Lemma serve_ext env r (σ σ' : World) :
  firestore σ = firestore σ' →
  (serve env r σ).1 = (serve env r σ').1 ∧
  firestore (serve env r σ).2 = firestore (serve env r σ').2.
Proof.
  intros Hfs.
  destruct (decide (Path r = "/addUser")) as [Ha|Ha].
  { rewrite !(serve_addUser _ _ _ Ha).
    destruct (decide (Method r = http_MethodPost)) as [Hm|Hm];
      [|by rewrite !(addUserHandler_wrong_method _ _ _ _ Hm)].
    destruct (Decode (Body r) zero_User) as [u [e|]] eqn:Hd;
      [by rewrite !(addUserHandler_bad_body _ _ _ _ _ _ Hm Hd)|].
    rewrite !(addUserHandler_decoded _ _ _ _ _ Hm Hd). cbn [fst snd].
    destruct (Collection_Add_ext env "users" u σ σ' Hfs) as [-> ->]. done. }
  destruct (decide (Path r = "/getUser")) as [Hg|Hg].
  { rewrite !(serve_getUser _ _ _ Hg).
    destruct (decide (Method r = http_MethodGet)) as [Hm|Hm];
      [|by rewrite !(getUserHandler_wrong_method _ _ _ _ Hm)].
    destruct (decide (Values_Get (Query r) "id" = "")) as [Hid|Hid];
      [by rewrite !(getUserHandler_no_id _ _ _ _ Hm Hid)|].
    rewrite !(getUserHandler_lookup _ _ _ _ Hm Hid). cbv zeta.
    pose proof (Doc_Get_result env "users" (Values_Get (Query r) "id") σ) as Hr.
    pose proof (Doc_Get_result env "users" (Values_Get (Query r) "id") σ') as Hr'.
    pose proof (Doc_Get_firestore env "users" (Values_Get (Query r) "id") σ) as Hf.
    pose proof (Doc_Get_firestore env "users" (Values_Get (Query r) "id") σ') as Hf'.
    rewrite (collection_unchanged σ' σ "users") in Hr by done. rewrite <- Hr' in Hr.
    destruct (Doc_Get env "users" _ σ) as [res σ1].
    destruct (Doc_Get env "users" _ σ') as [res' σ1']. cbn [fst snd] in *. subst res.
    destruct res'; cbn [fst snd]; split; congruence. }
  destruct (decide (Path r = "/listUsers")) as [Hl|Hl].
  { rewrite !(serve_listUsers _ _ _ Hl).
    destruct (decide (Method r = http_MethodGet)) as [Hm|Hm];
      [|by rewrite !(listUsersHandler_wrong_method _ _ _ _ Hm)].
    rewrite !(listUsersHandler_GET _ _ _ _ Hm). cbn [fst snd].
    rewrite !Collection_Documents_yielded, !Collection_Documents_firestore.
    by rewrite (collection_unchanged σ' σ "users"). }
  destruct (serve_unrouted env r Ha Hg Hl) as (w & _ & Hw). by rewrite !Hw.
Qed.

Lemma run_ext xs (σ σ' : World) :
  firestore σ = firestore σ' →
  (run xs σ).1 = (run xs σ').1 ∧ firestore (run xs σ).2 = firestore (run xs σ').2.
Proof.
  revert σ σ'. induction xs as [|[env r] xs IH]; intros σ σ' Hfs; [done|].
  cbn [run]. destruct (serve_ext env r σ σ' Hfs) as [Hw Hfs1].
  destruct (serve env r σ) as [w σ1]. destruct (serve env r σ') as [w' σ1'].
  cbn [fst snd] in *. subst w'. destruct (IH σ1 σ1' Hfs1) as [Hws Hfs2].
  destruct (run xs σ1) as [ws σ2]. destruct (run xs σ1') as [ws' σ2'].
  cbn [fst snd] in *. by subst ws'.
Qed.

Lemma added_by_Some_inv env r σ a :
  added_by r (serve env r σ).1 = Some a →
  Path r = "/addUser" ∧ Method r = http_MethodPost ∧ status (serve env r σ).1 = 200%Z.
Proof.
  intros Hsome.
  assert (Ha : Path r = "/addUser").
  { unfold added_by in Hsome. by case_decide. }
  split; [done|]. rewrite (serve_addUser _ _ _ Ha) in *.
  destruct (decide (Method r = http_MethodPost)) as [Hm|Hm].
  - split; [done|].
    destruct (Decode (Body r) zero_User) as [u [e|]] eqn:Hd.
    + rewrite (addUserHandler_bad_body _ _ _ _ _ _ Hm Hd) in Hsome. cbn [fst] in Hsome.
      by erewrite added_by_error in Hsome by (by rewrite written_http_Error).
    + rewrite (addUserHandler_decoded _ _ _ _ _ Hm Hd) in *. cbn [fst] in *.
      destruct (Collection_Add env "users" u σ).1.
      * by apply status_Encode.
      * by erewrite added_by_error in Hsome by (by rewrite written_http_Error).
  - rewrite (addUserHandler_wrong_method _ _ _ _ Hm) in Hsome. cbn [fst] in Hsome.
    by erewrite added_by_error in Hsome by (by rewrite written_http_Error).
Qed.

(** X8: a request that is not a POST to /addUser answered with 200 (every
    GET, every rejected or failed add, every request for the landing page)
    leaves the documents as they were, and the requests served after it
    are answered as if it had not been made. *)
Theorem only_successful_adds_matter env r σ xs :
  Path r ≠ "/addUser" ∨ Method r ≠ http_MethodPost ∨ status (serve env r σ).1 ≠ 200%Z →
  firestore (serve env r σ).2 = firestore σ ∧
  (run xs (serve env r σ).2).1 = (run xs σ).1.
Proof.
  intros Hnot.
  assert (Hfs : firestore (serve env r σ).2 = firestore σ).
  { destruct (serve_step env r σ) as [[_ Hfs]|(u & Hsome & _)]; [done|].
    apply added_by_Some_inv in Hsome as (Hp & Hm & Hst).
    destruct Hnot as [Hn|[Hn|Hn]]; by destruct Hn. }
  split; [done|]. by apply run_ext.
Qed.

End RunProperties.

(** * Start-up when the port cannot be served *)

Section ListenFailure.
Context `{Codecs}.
******************************
» **The problem**
Each record must be transcribed word for word.

» **Answer below**
Lemma serve_ext env r (σ σ' : World) :
  firestore σ = firestore σ' →
  (serve env r σ).1 = (serve env r σ').1 ∧
  firestore (serve env r σ).2 = firestore (serve env r σ').2.
Proof.
  intros Hfs.
  destruct (decide (Path r = "/addUser")) as [Ha|Ha].
  { rewrite !(serve_addUser _ _ _ Ha).
    destruct (decide (Method r = http_MethodPost)) as [Hm|Hm];
      [|by rewrite !(addUserHandler_wrong_method _ _ _ _ Hm)].
    destruct (Decode (Body r) zero_User) as [u [e|]] eqn:Hd;
      [by rewrite !(addUserHandler_bad_body _ _ _ _ _ _ Hm Hd)|].
    rewrite !(addUserHandler_decoded _ _ _ _ _ Hm Hd). cbn [fst snd].
    destruct (Collection_Add_ext env "users" u σ σ' Hfs) as [-> ->]. done. }
  destruct (decide (Path r = "/getUser")) as [Hg|Hg].
  { rewrite !(serve_getUser _ _ _ Hg).
    destruct (decide (Method r = http_MethodGet)) as [Hm|Hm];
      [|by rewrite !(getUserHandler_wrong_method _ _ _ _ Hm)].
    destruct (decide (Values_Get (Query r) "id" = "")) as [Hid|Hid];
      [by rewrite !(getUserHandler_no_id _ _ _ _ Hm Hid)|].
    rewrite !(getUserHandler_lookup _ _ _ _ Hm Hid). cbv zeta.
    pose proof (Doc_Get_result env "users" (Values_Get (Query r) "id") σ) as Hr.
    pose proof (Doc_Get_result env "users" (Values_Get (Query r) "id") σ') as Hr'.
    pose proof (Doc_Get_firestore env "users" (Values_Get (Query r) "id") σ) as Hf.
    pose proof (Doc_Get_firestore env "users" (Values_Get (Query r) "id") σ') as Hf'.
    rewrite (collection_unchanged σ' σ "users") in Hr by done. rewrite <- Hr' in Hr.
    destruct (Doc_Get env "users" _ σ) as [res σ1].
    destruct (Doc_Get env "users" _ σ') as [res' σ1']. cbn [fst snd] in *. subst res.
    destruct res'; cbn [fst snd]; split; congruence. }
  destruct (decide (Path r = "/listUsers")) as [Hl|Hl].
  { rewrite !(serve_listUsers _ _ _ Hl).
    destruct (decide (Method r = http_MethodGet)) as [Hm|Hm];
      [|by rewrite !(listUsersHandler_wrong_method _ _ _ _ Hm)].
    rewrite !(listUsersHandler_GET _ _ _ _ Hm). cbn [fst snd].
    rewrite !Collection_Documents_yielded, !Collection_Documents_firestore.
    by rewrite (collection_unchanged σ' σ "users"). }
  destruct (serve_unrouted env r Ha Hg Hl) as (w & _ & Hw). by rewrite !Hw.
Qed.

Lemma run_ext xs (σ σ' : World) :
  firestore σ = firestore σ' →
  (run xs σ).1 = (run xs σ').1 ∧ firestore (run xs σ).2 = firestore (run xs σ').2.
Proof.
  revert σ σ'. induction xs as [|[env r] xs IH]; intros σ σ' Hfs; [done|].
  cbn [run]. destruct (serve_ext env r σ σ' Hfs) as [Hw Hfs1].
  destruct (serve env r σ) as [w σ1]. destruct (serve env r σ') as [w' σ1'].
  cbn [fst snd] in *. subst w'. destruct (IH σ1 σ1' Hfs1) as [Hws Hfs2].
  destruct (run xs σ1) as [ws σ2]. destruct (run xs σ1') as [ws' σ2'].
  cbn [fst snd] in *. by subst ws'.
Qed.

Lemma added_by_Some_inv env r σ a :
  added_by r (serve env r σ).1 = Some a →
  Path r = "/addUser" ∧ Method r = http_MethodPost ∧ status (serve env r σ).1 = 200%Z.
Proof.
  intros Hsome.
  assert (Ha : Path r = "/addUser").
  { unfold added_by in Hsome. by case_decide. }
  split; [done|]. rewrite (serve_addUser _ _ _ Ha) in *.
  destruct (decide (Method r = http_MethodPost)) as [Hm|Hm].
  - split; [done|].
    destruct (Decode (Body r) zero_User) as [u [e|]] eqn:Hd.
    + rewrite (addUserHandler_bad_body _ _ _ _ _ _ Hm Hd) in Hsome. cbn [fst] in Hsome.
      by erewrite added_by_error in Hsome by (by rewrite written_http_Error).
    + rewrite (addUserHandler_decoded _ _ _ _ _ Hm Hd) in *. cbn [fst] in *.
      destruct (Collection_Add env "users" u σ).1.
      * by apply status_Encode.
      * by erewrite added_by_error in Hsome by (by rewrite written_http_Error).
  - rewrite (addUserHandler_wrong_method _ _ _ _ Hm) in Hsome. cbn [fst] in Hsome.
    by erewrite added_by_error in Hsome by (by rewrite written_http_Error).
Qed.

(** X8: a request that is not a POST to /addUser answered with 200 (every
    GET, every rejected or failed add, every request for the landing page)
    leaves the documents as they were, and the requests served after it
    are answered as if it had not been made. *)
Theorem only_successful_adds_matter env r σ xs :
  Path r ≠ "/addUser" ∨ Method r ≠ http_MethodPost ∨ status (serve env r σ).1 ≠ 200%Z →
  firestore (serve env r σ).2 = firestore σ ∧
  (run xs (serve env r σ).2).1 = (run xs σ).1.
Proof.
  intros Hnot.
  assert (Hfs : firestore (serve env r σ).2 = firestore σ).
  { destruct (serve_step env r σ) as [[_ Hfs]|(u & Hsome & _)]; [done|].
    apply added_by_Some_inv in Hsome as (Hp & Hm & Hst).
    destruct Hnot as [Hn|[Hn|Hn]]; by destruct Hn. }
  split; [done|]. by apply run_ext.
Qed.

End RunProperties.

(** * Start-up when the port cannot be served *)

Section ListenFailure.
Context `{Codecs}.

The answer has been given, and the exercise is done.